A plainclothes Baltimore police officer shot and wounded a 13-year-old boy carrying a BB-gun replica of a semiautomatic handgun as he ran from detectives.
The teen is expected to survive wounds to his lower extremities, Baltimore Police Commissioner Kevin Davis said.
Two detectives, driving down the street, had spotted the teen walking with what looked like a handgun, Davis said, and so they approached him. "They identified themselves as police officers to this young man, [and] the young man took off on foot with the gun in his hand," Davis said.
The officers chased the teen for about 150m before one of them fired at him in the area of the unit block of Asquith Street, police said.
Davis defended the officers' actions, remarking on how much the BB gun looks like a Beretta semiautomatic. "I put my own eyes on it. It's an absolute, identical replica semiautomatic pistol," Davis said. "Those police officers had no way of knowing that it was not an actual firearm."

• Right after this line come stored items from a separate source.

(** The one place the provider of an event is called. *)
Lemma create_event_called mem q p bs (create : SubmissionResources B P Q -> W -> W * result E PE) st w st' w' r :
  state_inv st -> create_event_with mem q p bs create st w = (st', w', r) ->
  w' = w \/ exists ctx st1 qx px res, submission_ok st ctx q [p] bs /\ refs_taken st ctx q [p] (sort_ids bs) st1 /\
    (let? record := table_get q (ds_queues st1) in record_resource record) = Ok qx /\
    (let? record := table_get p (ds_programs st1) in record_resource record) = Ok px /\
    create {| sub_context_id := ctx; sub_queue := qx; sub_program := px; sub_buffers := ds_buffers st1;
              sub_buffer_ids := sort_ids bs |} w = (w', res).
Proof.
  intros Hinv. unfold create_event_with.
  destruct (zlen bs =? 0); [intros [= _ <- _]; by left|]. destruct (_ <? _); [intros [= _ <- _]; by left|].
  destruct (validate_submission q p bs st) as [ctx|] eqn:Hv; [|intros [= _ <- _]; by left].
  apply validate_submission_Ok in Hv. unfold admit_event.
  destruct (table_get ctx (ds_contexts st)) as [c|] eqn:Hc; [|intros [= _ <- _]; by left].
  apply table_get_Ok in Hc.
  destruct (Z.leb_spec (max_events_per_context (ds_limits st)) (ch_events (ctx_children c))) as [|Hlt];
    [intros [= _ <- _]; by left|].
  destruct (try_reserve_insert mem (ds_events st)); [|intros [= _ <- _]; by left].
  destruct (check_reference_increments _ _ _ _) as [u|] eqn:Hchk; [|intros [= _ <- _]; by left].
  pose proof (check_reference_increments_Ok _ _ _ _ _ (sort_ids_sorted bs) Hchk) as Hfit.
  destruct (increment_spec st ctx q [p] (sort_ids bs) c Hinv (proj1 Hv) Hfit Hc Hlt) as (st1 & -> & Htaken).
  unfold call_with_submission at 1.
  destruct (let? record := table_get q (ds_queues st1) in record_resource record) as [qx|] eqn:Hq;
    [|intros [= _ <- _]; by left].
  destruct (let? record := table_get p (ds_programs st1) in record_resource record) as [px|] eqn:Hp;
    [|intros [= _ <- _]; by left].
  destruct (create _ w) as [w1 res] eqn:Hcr. intros Hend. right. exists ctx, st1, qx, px, res.
  assert (w1 = w') as ->; [|done].
  destruct res; simpl in Hend; repeat case_match; by simplify_eq.
Qed.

The officers, he said, "engaged a person who they believed had a gun. ... That's what cops do."
It was not clear why the boy ran from police.
The shooting occurred a year to the day after the funeral for 25-year-old Freddie Gray, who died on April 20, 2015, of injuries suffered in police custody. The day of the funeral, protests and some acts of violence escalated into unrest that saw businesses burned, widespread looting, clashes with police and citywide curfews.